Napoli e il suo ventre creativo. Gli States, guardati e frequentati. Il discorso sull’inconscio dell’opera e quello sugli itinerari freudiani. E poi il Surrealismo, ripreso, questo, in più occasioni. Ma anche l’Arte Povera, l’Arte Concettuale e, successivamente, la questione moderno-postmoderno. E, ancora, il dibattito sulla città. Sull’arte e l’abitare più precisamente. Sono alcuni temi trattati da Trimarco per ripensare, tra inevitabili brecce e convergenze teoriche, gli impatti dell’arte, della critica e della teoria, appunto, nel mondo della vita.
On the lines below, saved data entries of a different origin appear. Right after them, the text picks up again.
Definition test_database : M DB body :=
  let response := initial_response in
  response <-
    try_except
      (db <- import_db ;;
       match db with
       | Some db =>
           let response := set_database "✅ Available" response in
           let response := set_database_url "✅ Configured" response in
           let response :=
             set_database_name
               (match db_name db with
                | Some n => n
                | None => "✅ Connected"
                end) response in
           let response := set_connection_status "Connected" response in
           try_except
             (collections <- lift (db_list_collection_names db) ;;
              let response := set_collections (take 10 collections) response in
              ret (set_database "✅ Connected & Working" response))
             (fun e =>
                ret (set_database
                       ("⚠️  Connected but Error: " ++ str_prefix 50 (str_exc e))
                       response))
       | None =>
           ret (set_database "⚠️  Available but not initialized" response)
       end)
      (fun e =>
         match e with
         | ImportError _ =>
             ret (set_database
                    "❌ Database module not found (run enable-database first)"
                    response)
         | _ =>
             ret (set_database ("❌ Error: " ++ str_prefix 50 (str_exc e))
                               response)
         end) ;;
  url <- getenv "DATABASE_URL" ;;
  let response := set_database_url (env_status url) response in
  name <- getenv "DATABASE_NAME" ;;
  let response := set_database_name (env_status name) response in
  ret (BTest response).

Definition get_schema : M DB body :=
  let models : gmap string BaseModel :=
    list_to_map
      [ ("trust", Trust);
        ("beneficiary", Beneficiary);
        ("trustee", Trustee);
        ("asset", Asset);
        ("distribution", Distribution);
        ("ngo", NGO);
        ("donation", Donation);
        ("compliancedocument", ComplianceDocument) ] in
  ret (BSchema (model_json_schema <$> models)).

Definition list_documents (collection : string) (limit : option Z)
  : M DB body :=
  let collection := lower collection in
  if negb (dict_contains COLLECTION_MODELS collection) then
    raise (HTTPException 404 "Unknown collection")
  else
    try_except
      (docs <- get_documents collection None limit ;;
       let docs := map stringify_id docs in
       ret (BItems docs))
      (fun e => raise (HTTPException 500 (str_exc e))).

Definition create_document_endpoint (collection : string) (payload : dict)
  : M DB body :=
  let collection := lower collection in
  match COLLECTION_MODELS !! collection with
  | None => raise (HTTPException 404 "Unknown collection")
  | Some Model =>
      obj <-
        try_except
          (lift (Pydantic.model_validate Model payload))
          (fun e =>
             raise (HTTPException 422 ("Validation error: " ++ str_exc e))) ;;
      try_except
        (new_id <- create_document collection obj ;;
         ret (BCreated new_id "created"))
        (fun e => raise (HTTPException 500 (str_exc e)))
  end.

Definition get_summary : M DB body :=
  try_except
    (trusts <- get_documents "trust" (Some ∅) None ;;
     beneficiaries <- get_documents "beneficiary" (Some ∅) None ;;
     assets <- get_documents "asset" (Some ∅) None ;;
     ngos <- get_documents "ngo" (Some ∅) None ;;
     donations <- get_documents "donation" (Some ∅) None ;;
     total_donation <- lift (sum_of "amount" donations 0%Qc) ;;
     asset_value <- lift (sum_of "value" assets 0%Qc) ;;
     ret (BSummary
            {| trusts := length trusts;
               beneficiaries := length beneficiaries;
               assets := length assets;
               ngos := length ngos;
               donations := length donations;
               total_donation := total_donation;
               total_asset_value := asset_value |}))
    (fun e => raise (HTTPException 500 (str_exc e))).

End Handlers.

(* --------------------------------------------------------------------- *)
(** *** The route table *)
(* --------------------------------------------------------------------- *)

(** The framework compiles the path of a route to a pattern: a literal
    segment matches itself, a parameter [{name}] matches one non-empty
    segment.  A request goes to the first route, in the order of
    registration, whose pattern and method both match; when none does, the
    first route whose pattern alone matches answers 405; a path that would
    match with the trailing slash toggled is redirected; anything else is
    404. *)

Inductive segment : Type :=
| Lit (s : string)
| Param (name : string).

(** [s.split("/")] *)
Fixpoint split_slash (s : string) : list string :=
  match s with
  | EmptyString => [EmptyString]
  | String c r =>
      if Ascii.eqb c "/" then EmptyString :: split_slash r
      else match split_slash r with
           | h :: t => String c h :: t
           | [] => [String c EmptyString]
           end
  end.

(** [name}] to [name]. *)
Fixpoint close_brace (s : string) : option string :=
  match s with
  | EmptyString => None
  | String c EmptyString => if Ascii.eqb c "}" then Some EmptyString else None
  | String c r => String c <$> close_brace r
  end.

Definition compile_segment (s : string) : segment :=
  match s with
  | String c r =>
      if Ascii.eqb c "{" then
        match close_brace r with
        | Some name => Param name
        | None => Lit s
        end
      else Lit s
  | EmptyString => Lit s
  end.

Definition compile_path (path : string) : list segment :=
  map compile_segment (split_slash path).

(** The path parameters when the pattern matches. *)
Fixpoint match_segments (pat : list segment) (segs : list string)
  : option (list (string * string)) :=
  match pat, segs with
  | [], [] => Some []
  | Lit s :: pat', x :: segs' =>
      if String.eqb s x then match_segments pat' segs' else None
  | Param name :: pat', x :: segs' =>
      match x with
      | EmptyString => None
      | _ => cons (name, x) <$> match_segments pat' segs'
      end
  | _, _ => None
  end.

(** The functions that the decorators register. *)
Inductive endpoint : Type :=
| e_read_root
| e_hello
| e_test_database
| e_get_schema
| e_list_documents
| e_create_document_endpoint
| e_get_summary.

Record route : Type := Route {
  route_method : string;
  route_path : string;
  route_endpoint : endpoint
}.

(** The decorators of [main.py], from top to bottom. *)
Definition routes : list route :=
  [ Route "GET" "/" e_read_root;
    Route "GET" "/api/hello" e_hello;
    Route "GET" "/test" e_test_database;
    Route "GET" "/schema" e_get_schema;
    Route "GET" "/api/{collection}" e_list_documents;
    Route "POST" "/api/{collection}" e_create_document_endpoint;
    Route "GET" "/api/summary" e_get_summary ].

Inductive Match : Type :=
| NONE
| PARTIAL
| FULL (path_params : list (string * string)).

Definition matches (r : route) (method path : string) : Match :=
  match match_segments (compile_path (route_path r)) (split_slash path) with
  | Some params =>
      if String.eqb (route_method r) method then FULL params else PARTIAL
  | None => NONE
  end.

Inductive resolution : Type :=
| Endpoint (e : endpoint) (path_params : list (string * string))
| MethodNotAllowed
| Redirect (url : string)
| NotFound.

(** The first full match, remembering whether a partial one was seen. *)
Fixpoint first_match (rs : list route) (method path : string)
    (partial : bool) : option (endpoint * list (string * string)) * bool :=
  match rs with
  | [] => (None, partial)
  | r :: rest =>
      match matches r method path with
      | FULL params => (Some (route_endpoint r, params), partial)
      | PARTIAL => first_match rest method path true
      | NONE => first_match rest method path partial
      end
  end.

(** [path.rstrip("/")] *)
Fixpoint rstrip_slash (s : string) : string :=
  match s with
  | EmptyString => EmptyString
  | String c r =>
      match rstrip_slash r with
      | EmptyString => if Ascii.eqb c "/" then EmptyString else String c EmptyString
      | r' => String c r'
      end
  end.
Quel mondo che «resta per tutti», è lui a dirlo, «l’orizzonte dentro il quale si tesse la trama dell’opera».
La pratica critica è, per Trimarco, allenamento, dialogo con l’artista, vis-à-vis con l’opera e, nel contempo, attenta e lenta analisi del linguaggio. Indispensabile «interpretazione relativa», «strega metapsicologica, secondo il detto di Freud», sentiero democratico e, sempre sulla scia freudiana di saggi quali Die endiiche und die unendiiche Analyse e Konstruktionen in der Analyse, «esercizio interminabile» (e non, naturalmente, puerile «esercizio di decifrazione compiuta di senso»), «consapevolezza della discontinuità che corre fra le opere e il testo critico», necessaria costruzione di linguaggio. Ma anche rinuncia al commento e al disciplinamento. Perché è proprio rinunciando a questi che la critica «diviene […] teoria dell’interpretazione e costruzione, lavoro, non per disoccultare l’enigma che giace laggiù nel testo, ma per ritessere all’infinito le connessioni che la latitudine dei segni pone fra sé e l’alterità, l’inconscio dell’opera, mai riducibile né assimilabile a un significato dominante […]».
Fedele ad un pensiero polisenso e plurale – legato, assieme ad Achille Bonito Oliva (ma per «diversità complementare» o per «coesistenza delle differenze»), al magistero interdisciplinare di Filiberto Menna – Angelo Trimarco ha disegnato e disegna, del secondo Novecento e di questo incerto primo ventennio in fase di dispiegamenti, parabole teoriche e viatici critici che, tra dati e date (Sanguineti), schiudono sentieri di ricerca rivolti non solo alla Galassia (2006) estetica segnata dal Post-storia (2004), ma anche, e soprattutto ai paesi instabili di un pulsante (irresistibile) presente dell’arte, della vita.
«Ora, nel tempo della megalopoli», avverte Trimarco in un periodo in cui l’Ornamento (2009) non è più un delitto, «si ha come l’impressione che, uscita anche dal campo delle opere, la critica, quasi leggero accompagnamento curatoriale, è andata incontro a un’eclissi che inquieta». Malgrado ciò la critica, «quando non sia esercizio rigido e cadaverico» o semplicistica attività froide et algébrique (Baudelaire), «è sempre», per lui – questa la sua lezione – «un lavoro che si fa e si disfa con pazienza e con lentezza. È in ogni momento un lavoro di cantiere. Ricerca che si disfa e si rifà senza pregiudizi e superstizione. La superstizione che la critica sia giudizio di valori certi». Perché il suo compito, «il compito della critica in quanto costruzione è, appunto, quello […] di porsi all’ascolto, utilizzando i più raffinati strumenti ermeneutici, dei sommovimenti che provengono dagli strati più nascosti». Strati da dispiegare e riguardare con la dovuta cautela per guardare, sempre, al presente. Che per lui – teorico dell’arte vicino all’antropologia, alla sociologia e alla psicanalisi – è ambiente felice per costruire un’isola riflessiva sui luoghi e sulle occasioni del tempo.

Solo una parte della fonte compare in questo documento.